In the concert hall, Jeremy has performed Nielsen’s 3rd Symphony, Handel’s Messiah, and Rossini’s Petite messe solennelle with Melbourne Symphony Orchestra, Elgar’s The Apostles with London Philharmonic Orchestra, and Bach cantatas with London Handel Players.

Jeremy’s accolades include winning a Green Room Award, receiving a Helpmann Award nomination, and being awarded the Dame Heather Begg Memorial Award and the Australian International Opera Award.

DON MAGNIFICO JAMES ROSER

Australian-born baritone James Roser initially began a career as an environmental scientist, having completed a Bachelor of Advanced Science (Honours) at the University of NSW, before beginning musical studies. He was a recipient of a number of major singing awards in Australia, including the Mietta Song Recital Award, Vienna State Opera Award and BrittenPears Young Artist Award, was a young artist with Pacific Opera and has performed with the Vienna State Opera, Victorian Opera, Sydney Symphony Orchestra, Tiroler Festspiele Erl, Beijing Music Festival, Shanghai International Arts Festival, Opéra de Baugé and State Opera South Australia.

Operatic roles include Rigoletto, Germont (La Traviata), Amfortas (Parsifal), Beckmesser (Die Meistersinger von Nürnberg), Gunther (Götterdämmerung), Don Pizarro (Fidelio), Wotan (Das Rheingold), Don Giovanni, Il Conte (Le Nozze di Figaro), Guglielmo (Così fan tutte), Papageno (Die Zauberflöte), Allazim (Zaide), Wiedhopf (Die Vögel), Dulcamara (L’elisir d’amore), Owen Wingrave, Escamillo (Carmen), Peter (Hänsel und Gretel). His performance as Rigoletto with the Tiroler Festspiele was televised on Servus TV and that of Wiedhopf in Die Vögel was televised on ORF.

James has performed in recital across Europe, as well as in Australia, Canada and the United Kingdom, performing for Artsong NSW, Chamber Music Australia, Oxford Lieder Festival, Britten-Pears Young Artist Programme, Franz Schubert Institut, Rainhill Music Festival, Gesellschaft für Musiktheater Wien, has appeared as a soloist with the Australian Brandenburg Orchestra and has been broadcast a number of times in Australia on 2MBS-FM, 3MBS-FM and ABC Classic FM, as well as ORF and Servus TV in Austria and Germany.

ALIDORO SHAUN BROWN

Australian baritone Shaun Brown has performed and studied in England, Germany, France, Italy and the US, where he completed a Doctor of Musical Arts at the University of North Texas.
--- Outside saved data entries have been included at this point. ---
(* ===== verification/Summary.v ===== *)
(** * Summary

    [Histogram::summary] (code/include/rdb/metrics/histogram.h): the line that
    reports a histogram, written into a buffer of 256 bytes. *)

From S2P Require Import Prelude Doubles Decimal Format Histogram.
Open Scope Z_scope.

(** The percentile asked for by [99.9]. *)
Definition p999 : double := double_div (to_double 999) (to_double 10).

(** The line, before it is cut to the buffer. *)
Definition summary_line (nan_text : string) (h : Histogram) (unit : string) (scale : double) : string :=
  let scaled v := fixed nan_text 2 (double_div (to_double v) scale) in
  ("n=" ++ dec_unsigned (count_ h) ++
   " min=" ++ scaled (min h) ++
   " p50=" ++ scaled (percentile h (to_double 50)) ++
   " p90=" ++ scaled (percentile h (to_double 90)) ++
   " p99=" ++ scaled (percentile h (to_double 99)) ++
   " p99.9=" ++ scaled (percentile h p999) ++
   " max=" ++ scaled (max h) ++
   " mean=" ++ fixed nan_text 2 (double_div (mean h) scale) ++
   " (" ++ unit ++ ")")%string.

Definition summary (nan_text : string) (h : Histogram) (unit : string) (scale : double) : string :=
  truncated 256 (summary_line nan_text h unit scale).

Example summary_of_three :
  summary "nan" (of_samples [1500; 2500; 100000]) "us" (to_double 1000) =
    "n=3 min=1.50 p50=2.53 p90=100.35 p99=100.35 p99.9=100.35 max=100.00 mean=34.67 (us)"%string.
Proof. vm_compute. reflexivity. Qed.

(** A percentile is the bound of a bucket, so it can exceed the largest sample. *)
Example summary_p99_above_max :
  max (of_samples [100000]) < percentile (of_samples [100000]) (to_double 99).
Proof. vm_compute. reflexivity. Qed.

(** A scale below one can make the line longer than the buffer. *)
Example summary_cut :
  String.length (summary "nan" (of_samples [uint64_max]) "ns" (to_double 1)) = 207%nat /\
  let tiny := S754_finite false (2 ^ 52) (- 152) in
  Nat.ltb 256 (String.length (summary_line "nan" (of_samples [uint64_max]) "ns" tiny)) = true /\
  String.length (summary "nan" (of_samples [uint64_max]) "ns" tiny) = 255%nat.
Proof. vm_compute. auto. Qed.

Lemma bucket_upper_fits i : 0 <= i -> fits 64 (bucket_upper i).
Proof.
  intros Hi. unfold bucket_upper. destruct (Z.ltb_spec i kSubCount) as [Hlt|]; [|cbv zeta; by apply fits_wrap].
  change kSubCount with 64 in Hlt. unfold fits. lia.
Qed.

Lemma percentile_loop_fits target mx i seen l :
  fits 64 mx -> 0 <= i -> fits 64 (percentile_loop target mx i seen l).
Proof.
  intros Hm. revert i seen. induction l as [|c l IH]; intros i seen Hi; [done|].
  cbn [percentile_loop]. destruct (SFleb _ _); [by apply bucket_upper_fits|apply IH; lia].
Qed.

Lemma percentile_fits h p : fits 64 (max_ h) -> fits 64 (percentile h p).
Proof.
  intros Hm. unfold percentile. destruct (_ =? _); [done|]. by apply percentile_loop_fits.
Qed.

Lemma min_fits h : fits 64 (min_ h) -> fits 64 (min h).
Proof. intros. unfold min. by destruct (_ =? _). Qed.

(** The samples' bounds are words when the samples are. *)
Lemma of_samples_bounds l :
  Forall (fits 64) l -> fits 64 (min_ (of_samples l)) /\ fits 64 (max_ (of_samples l)).
Proof.
  unfold of_samples, recorded. assert (H0 : fits 64 (min_ new_histogram) /\ fits 64 (max_ new_histogram)) by done.
  revert H0. generalize new_histogram as h.
  induction l as [|v l IH]; intros h Hh; [done|]. intros [Hv Hl]%Forall_cons.
  apply IH; [|done]. destruct Hh. simpl. by split; case_bool.
Qed.

(** A word, and the mean, printed in a unit of at least one nanosecond. *)
Lemma scaled_below v scale :
  fits 64 v -> at_least 0 scale -> below 67 (double_div (to_double v) scale).
Proof.
  intros Hv Hs. pose proof (to_double_below v 64 ltac:(lia) Hv) as Hb.
  apply (below_weaken 66); [lia|]. by apply (double_div_below _ _ 65 0).
Qed.

Lemma mean_below h :
  fits 64 (sum_ h) -> fits 64 (count_ h) -> below 66 (mean h).
Proof.
  intros Hs Hc. unfold mean. destruct (Z.eqb_spec (count_ h) 0); [done|].
  apply (double_div_below _ _ 65 0); [lia|by apply (to_double_below _ 64)|].
  apply to_double_at_least. unfold fits in Hc. lia.
Qed.

Lemma number_length nan d : below 67 d -> (String.length (fixed nan 2 d) <= 24)%nat.
Proof. intros H. apply (fixed_length nan 2 d 67 21); [lia..|done|done]. Qed.

(** The 256 bytes are enough: whatever was recorded, in any unit of at least
    one nanosecond whose name has at most 24 characters, the line is not cut. *)
Theorem summary_not_truncated nan_text (h : Histogram) (unit : string) (scale : double) :
  fits 64 (count_ h) -> fits 64 (sum_ h) -> fits 64 (min_ h) -> fits 64 (max_ h) ->
  at_least 0 scale -> (String.length unit <= 24)%nat ->
  summary nan_text h unit scale = summary_line nan_text h unit scale.
Proof.
  intros Hn Hsum Hmin Hmax Hs Hu. apply truncated_fits. unfold summary_line.
  assert (Hv : forall v, fits 64 v ->
    (String.length (fixed nan_text 2 (double_div (to_double v) scale)) <= 24)%nat).
  { intros v Hv. by apply number_length, scaled_below. }
  pose proof (Hv _ (min_fits h Hmin)). pose proof (Hv _ Hmax) as Hx. fold (max h) in Hx.
  pose proof (Hv _ (percentile_fits h (to_double 50) Hmax)).
  pose proof (Hv _ (percentile_fits h (to_double 90) Hmax)).
  pose proof (Hv _ (percentile_fits h (to_double 99) Hmax)).
  pose proof (Hv _ (percentile_fits h p999 Hmax)).
  assert (String.length (fixed nan_text 2 (double_div (mean h) scale)) <= 24)%nat.
  { apply number_length, (double_div_below _ _ 66 0); [lia|by apply mean_below|done]. }
  assert (String.length (dec_unsigned (count_ h)) <= 20)%nat.
  { apply dec_length; [lia|]. unfold fits in Hn. change (10 ^ Z.of_nat 20) with 100000000000000000000. lia. }
  rewrite !length_append. cbn [String.length]. lia.
Qed.

Lemma summary_not_truncated_witness :
  let h := of_samples [1500; 2500; uint64_max] in
  summary "nan" h "us" (to_double 1000) = summary_line "nan" h "us" (to_double 1000).
Proof.
  apply (summary_not_truncated "nan" (of_samples [1500; 2500; uint64_max]) "us" (to_double 1000));
    [done|done|done|done|by apply to_double_at_least|simpl; lia].
Defined.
A former Opera Queensland (OQ) Young Artist, Shaun’s engagements with the company span more than three decades, appearing in over fifty productions, in addition to numerous concerts, festival events, workshops and masterclasses. He is known to Queensland audiences for his roles in Don Giovanni, The Merry Widow, Die Fledermaus, Così fan tutte, Carmen, The Marriage of Figaro, La bohème, The Barber of Seville and Ruddigore, or The Witch’s Curse!. In 2021, he performed A Poet’s Love, a recital with Sarah Crane and Alex Raineri as part of OQ’s Studio Series in partnership with Brisbane Music Festival. Most recently, he performed in OQ’s new productions of La traviata and Così fan tutte, as well as appearances in the inaugural Bel Canto Festival, Opera at Jimbour and the 2024 Festival of Outback Opera.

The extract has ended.